╭──
Lemma settings_keys (s : Settings) :
  map fst (settings_entries s) `sublist_of`
    ["synonyms"; "stopWords"; "rankingRules"; "filterableAttributes"; "sortableAttributes";
     "distinctAttribute"; "searchableAttributes"; "displayedAttributes"; "pagination"; "faceting"].
Proof.
  unfold settings_entries. rewrite !map_app.
  change [_; _; _; _; _; _; _; _; _; _] with
    (["synonyms"] ++ ["stopWords"] ++ ["rankingRules"] ++ ["filterableAttributes"]
     ++ ["sortableAttributes"] ++ ["distinctAttribute"] ++ ["searchableAttributes"]
     ++ ["displayedAttributes"] ++ ["pagination"] ++ ["faceting"])%list.
  repeat apply sublist_app; apply opt_entry_keys.
Qed.

Lemma documents_query_keys (q : DocumentsQuery) :
  map fst (opt_entry "offset" (dsq_offset q) ++ opt_entry "limit" (dsq_limit q)
           ++ opt_entry "fields" (dsq_fields q))%list `sublist_of` ["offset"; "limit"; "fields"].
Proof.
  rewrite !map_app. change ["offset"; "limit"; "fields"] with (["offset"] ++ ["limit"] ++ ["fields"])%list.
  repeat apply sublist_app; apply opt_entry_keys.
Qed.

Lemma NoDup_sublist_of_keys (l ks : list string) :
  l `sublist_of` ks -> bool_decide (NoDup ks) = true -> bool_decide (NoDup l) = true.
Proof.
  intros Hs Hk. apply bool_decide_eq_true. apply bool_decide_eq_true in Hk.
  exact (sublist_NoDup _ _ Hk Hs).
Qed.

(** C36: type.  Every value the client serializes is well formed: the
    [Settings] body is a JSON object with distinct keys at every depth
    (so the [HashMap] of synonyms included); the two document reads'
    queries are flat objects with distinct keys whose values are numbers
    or sequences of strings, the shape yaup writes as a query string; and
    the deletion body is both. *)
Theorem serialized_values_wf :
  (forall s : Settings, json_wf (to_json s) = true)
  /\ (forall q : DocumentsQuery, flat_object (to_json q) = true)
  /\ (forall q : DocumentQuery, flat_object (to_json q) = true)
  /\ (forall q : DocumentDeletionQuery, json_wf (to_json q) = true /\ flat_object (to_json q) = true).
Proof.
  split_and!.
  - intros s. unfold to_json at 1, settings_to_json. simpl. apply andb_true_intro. split.
    + eapply NoDup_sublist_of_keys; [apply settings_keys|by vm_compute].
    + unfold settings_entries. rewrite !forallb_app.
      repeat (apply andb_true_intro; split);
        apply opt_entry_forallb; intros a;
        first [apply list_string_json_wf | apply synonyms_json_wf | reflexivity].
  - intros q. unfold to_json at 1, documents_query_to_json. simpl. apply andb_true_intro. split.
    + eapply NoDup_sublist_of_keys; [apply documents_query_keys|by vm_compute].
    + rewrite !forallb_app. repeat (apply andb_true_intro; split);
        apply opt_entry_forallb; intros a; first [apply list_string_query_value | reflexivity].
  - intros q. unfold to_json at 1, document_query_to_json. simpl. apply andb_true_intro. split.
    + eapply NoDup_sublist_of_keys; [apply opt_entry_keys|by vm_compute].
    + apply opt_entry_forallb, list_string_query_value.
  - intros q. split; reflexivity.
Qed.

(** ** Chains of builder calls *)

(** One [with_*] call on a [DocumentsQuery]. *)
Inductive DocumentsQueryCall :=
| WithOffset (offset : nat)
| WithLimit (limit : nat)
| WithFields (fields : list string).

Definition apply_documents_call (q : DocumentsQuery) (c : DocumentsQueryCall) : DocumentsQuery :=
  match c with
  | WithOffset o => documents_query_with_offset q o
  | WithLimit l => documents_query_with_limit q l
  | WithFields f => documents_query_with_fields q f
  end.

(** The value a chain leaves in each field: the last one given. *)
Definition call_offset (acc : option nat) (c : DocumentsQueryCall) : option nat :=
  match c with WithOffset o => Some o | _ => acc end.
Definition call_limit (acc : option nat) (c : DocumentsQueryCall) : option nat :=
  match c with WithLimit l => Some l | _ => acc end.
Definition call_fields (acc : option (list string)) (c : DocumentsQueryCall)
  : option (list string) :=
  match c with WithFields f => Some f | _ => acc end.

Lemma documents_calls_fold q cs :
  foldl apply_documents_call q cs
  = {| dsq_index := dsq_index q; dsq_offset := foldl call_offset (dsq_offset q) cs;
       dsq_limit := foldl call_limit (dsq_limit q) cs;
       dsq_fields := foldl call_fields (dsq_fields q) cs |}.
Proof.
  revert q. induction cs as [|c cs IH]; intros q; [by destruct q|].
  simpl. rewrite IH. by destruct c.
Qed.

(** C26: a [DocumentsQuery] built by [new] and any chain of [with_*]
    calls keeps its index and serializes to the parameters the chain set,
    in declaration order ([offset], [limit], [fields]), each with the last
    value given to it; an unset parameter and the index are never sent. *)
Theorem documents_query_builders_json idx cs :
  dsq_index (foldl apply_documents_call (documents_query_new idx) cs) = idx
  /\ to_json (foldl apply_documents_call (documents_query_new idx) cs)
     = JObject (opt_entry "offset" (foldl call_offset None cs)
                ++ opt_entry "limit" (foldl call_limit None cs)
                ++ opt_entry "fields" (foldl call_fields None cs))%list.
Proof. by rewrite documents_calls_fold. Qed.

(** ** Decoding [DocumentsResults<T>] *)

(** The object the service answers a documents fetch with. *)
Definition documents_results_json (items : list json) (limit offset total : Z) : json :=
  JObject [("results", JArray items); ("limit", JNumber limit); ("offset", JNumber offset);
           ("total", JNumber total)].

Lemma in_u32_reflect z : reflect (0 <= z < 2 ^ 32)%Z (in_u32 z).
Proof.
  apply iff_reflect. unfold in_u32, U32_MAX. rewrite andb_true_iff, Z.leb_le, Z.leb_le.
  change (2 ^ 32)%Z with 4294967296%Z. lia.
Qed.

(** C27: bounds.  A page whose items all decode is read as the
    [DocumentsResults] with those items exactly when [limit], [offset] and
    [total] lie in [0, 2^32 - 1]; a value outside that range is the parse
    error of serde's [u32], never a truncated number. *)
Theorem documents_results_decode {T} `{FromJson T} items (rs : list T) limit offset total :
  list_of_jsons items = Ok rs ->
  (forall r, from_json (documents_results_json items limit offset total) = Ok r
             <-> ((0 <= limit < 2 ^ 32) /\ (0 <= offset < 2 ^ 32) /\ (0 <= total < 2 ^ 32))%Z
                 /\ r = {| results := rs; dr_limit := limit; dr_offset := offset; dr_total := total |})
  /\ (~ ((0 <= limit < 2 ^ 32) /\ (0 <= offset < 2 ^ 32) /\ (0 <= total < 2 ^ 32))%Z ->
      from_json (A:=DocumentsResults T) (documents_results_json items limit offset total)
      = Err (json_error "invalid value: expected u32")).
Proof.
  intros Hrs. unfold from_json at 1 2, documents_results_from_json, documents_results_json.
  unfold req_field_with, json_field; simpl. rewrite Hrs; simpl. unfold u32_from_json.
  destruct (in_u32_reflect limit), (in_u32_reflect offset), (in_u32_reflect total);
    simpl; split; naive_solver.
Qed.

(** ** What the queries send *)

Section DocumentsWire.
  Context {W : Type} `{DE : Deserialize MeilisearchError} `{JC : JsonCodec} `{YE : YaupEncoder}.
  Variable network : WireRequest -> io W Error RawResponse.
  Variable VERSION : option string.
  Variable arch : TargetArch.

  (** The URL [add_query_parameters] builds from an encoded query. *)
Definition with_query (base s : string) : string :=
    if String.eqb s "" then base else base +:+ "?" +:+ s.

  (** The [GET] a query sends: no body, hence no [Content-Type]. *)
Definition get_wire (url : string) (apikey : option string) : WireRequest :=
    {| wr_method := GET; wr_url := url;
       wr_headers := [("User-Agent", qualified_version VERSION)] ++ auth_header apikey;
       wr_body := None |}.

Lemma wire_request_get {Q} `{ToJson Q} url apikey (q : Q) s :
    yaup_encode (to_json q) = Ok s ->
    wire_request VERSION url apikey (Get (B:=unit) q) CONTENT_TYPE
    = Ok (get_wire (with_query url s) apikey).
  Proof.
    intros Hs. unfold wire_request, add_query_parameters, yaup_to_string,
      serialize_query_of_json. cbn [query]. rewrite Hs. simpl.
    unfold get_wire, with_query, content_type_header; simpl. by rewrite app_nil_r.
  Qed.

  (** C28: the two document reads are one [GET] each.  [execute] of a
      [DocumentQuery] fetches [{host}/indexes/{uid}/documents/{id}] and of a
      [DocumentsQuery] fetches [{host}/indexes/{uid}/documents], with the
      query's encoded parameters after a [?] (none if it encodes to the
      empty string), the client's key and no body; the response is
      classified against [200] and the URL without the query. *)
Theorem documents_read_exchange {T} `{FromJson T} (q : DocumentQuery) (qs : DocumentsQuery)
      id s s' w :
    yaup_encode (to_json q) = Ok s -> yaup_encode (to_json qs) = Ok s' ->
    (let url := documents_url (dq_index q) ("/" +:+ id) in
     document_query_execute network VERSION arch (T:=T) q id w
     = match network (get_wire (with_query url s) (get_api_key (index_client (dq_index q)))) w with
       | (Ok raw, w1) => (parse_response (rr_status raw) 200 (rr_body raw) url, w1)
       | (Err e, w1) => (Err e, w1)
       end)
    /\ (let url := documents_url (dsq_index qs) "" in
        documents_query_execute network VERSION arch (T:=T) qs w
        = match network (get_wire (with_query url s') (get_api_key (index_client (dsq_index qs)))) w with
          | (Ok raw, w1) => (parse_response (rr_status raw) 200 (rr_body raw) url, w1)
          | (Err e, w1) => (Err e, w1)
          end).
  Proof.
    intros Hs Hs'. split; simpl;
      unfold document_query_execute, documents_query_execute, get_document_with,
        get_documents_with; rewrite meili_request_dispatch;
      apply dispatch_wire, wire_request_get; assumption.
  Qed.

  (** C29: a deletion by filter is one [POST] of
      [{host}/indexes/{uid}/documents/delete] without query string, whose
      JSON body is [{"filter": <filter>}] (so [new] without [with_filter]
      sends the empty filter), with [Content-Type] and the client's key;
      the answer is classified against [202]. *)
Theorem document_deletion_exchange (q : DocumentDeletionQuery) w :
    let url := documents_url (ddq_index q) "/delete" in
    document_deletion_query_execute network VERSION arch q w
    = match network {| wr_method := POST; wr_url := url;
                       wr_headers := [("User-Agent", qualified_version VERSION)]
                                     ++ auth_header (get_api_key (index_client (ddq_index q)))
                                     ++ [("Content-Type", CONTENT_TYPE)];
                       wr_body := Some (print_json (JObject [("filter", JString (ddq_filter q))])) |} w with
      | (Ok raw, w1) => (parse_response (rr_status raw) 202 (rr_body raw) url, w1)
      | (Err e, w1) => (Err e, w1)
      end.
  Proof.
    simpl. unfold document_deletion_query_execute, delete_documents_with.
    rewrite meili_request_dispatch. by apply dispatch_wire.
  Qed.
End DocumentsWire.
╰──
**How to complete this task:**
Among the lines above, find the ones containing "queries" and copy them.

**Task response:**
    queries are flat objects with distinct keys whose values are numbers
(** ** What the queries send *)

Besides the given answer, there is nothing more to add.